I don't have time for any of that. I literally need lights that run and batteries that charge. My cheap D4 will tell me when a battery is done, and it has. I drop them off for recycling and replace.
If I charged as a hobby or just had to know actual mah, maybe. What I need is lights that run as long as they can and lights that can bring the yard to life at night or light them dark corners in barns impossible to see with daylight blasting in from every window or crack.
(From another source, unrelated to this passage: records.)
(** Interior face [f], of area [A = meas] and unit normal [n]:
    [-A^2 * sum_k D[3f + k] * n_k^2]. *)
Definition interior_contrib (quant : cs_cdo_quantities_t) (D : list float)
    (f : nat) : float :=
  let nvf := cs_quant_set_face_nvec f quant in
  (weighted_sum D (3 * f) nvf * (- meas nvf * meas nvf))%float.

(** Boundary face [f]: [+A^2 * sum_k D[3 n_i_faces + 3f + k] * n_k^2]. *)
Definition boundary_contrib (quant : cs_cdo_quantities_t) (mesh : cs_mesh_t)
    (D : list float) (f : nat) : float :=
  let bn := b_face_normal quant in
  let nvf := cs_nvec3 (bn !!! (3 * f)%nat, bn !!! (3 * f + 1)%nat,
                       bn !!! (3 * f + 2)%nat) in
  (weighted_sum D (3 * n_i_faces mesh + 3 * f) nvf
   * (meas nvf * meas nvf))%float.

(** The diagonal entry of cell [c] once the interior faces [0 .. m) have
    been visited: starting from zero, the contribution of a face is
    subtracted once for each side on which [c] lies. *)
Definition interior_step (quant : cs_cdo_quantities_t) (mesh : cs_mesh_t)
    (D : list float) (c : nat) (v : float) (f : nat) : float :=
  let '(cell_i, cell_j) := i_face_cells mesh !!! f in
  let v := if decide (cell_i = c)
           then (v - interior_contrib quant D f)%float else v in
  if decide (cell_j = c) then (v - interior_contrib quant D f)%float else v.

Definition diag_interior (quant : cs_cdo_quantities_t) (mesh : cs_mesh_t)
    (D : list float) (m c : nat) : float :=
  foldl (interior_step quant mesh D c) 0%float (seq 0 m).

(** ... and once the boundary faces [0 .. m) have been visited as well:
    the contribution of a boundary face is added to its cell. *)
Definition boundary_step (quant : cs_cdo_quantities_t) (mesh : cs_mesh_t)
    (D : list float) (c : nat) (v : float) (f : nat) : float :=
  if decide (b_face_cells mesh !!! f = c)
  then (v + boundary_contrib quant mesh D f)%float else v.

Definition diag_boundary (quant : cs_cdo_quantities_t) (mesh : cs_mesh_t)
    (D : list float) (m c : nat) : float :=
  foldl (boundary_step quant mesh D c)
        (diag_interior quant mesh D (n_i_faces mesh) c) (seq 0 m).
I will know if a battery is good when it runs as as long as I need. I don't trust a charger to tell me I'll be good to go. As it is, I've learned some lights prefer certain batteries and some batteries prefer different lights or electronics. My eneloop and energizer NiMH run everything perfect except my FRS radios. Even the worst alkaline run them best but they hate any rechargeables. A charger couldn't have told me that. I have a 70~ lumen 1 AA energizer hard case that runs half the time on an eneloop than my 1L-1AA runs at twice the lumens. It loves the energizer 2300mah AA though. My charger can't tell me that.
I just need charged batteries and my low dollar D4 runs almost daily 4-8 hours charging batteries for everything around the house. It's perfect for someone who only has time to do a discharge in actual use. My simple Panasonic smart NiMH charger runs regularly too and it only has a green light per slot, kinda slow but dead reliable.
It all all boils down to why you need a battery charged for me. I don't need to know actual mah or a charger that discharges for me. I do that at a pace fast enough to run chargers regularly.
Dont get me wrong, I want to have all them features, but I need my time for other things and them things discharge batteries well enough for me. The low dollar D4 fills up batteries just fine for my needs. Actual use tells me when I need to dump them (the D4 tells me too). I don't need to compile data and compare to new battery stats to tell me a battery is on the way out. I'll buy new batteries and enjoy a few brews while the new cells charge
If you can't tell yet, I don't hobby charge lol.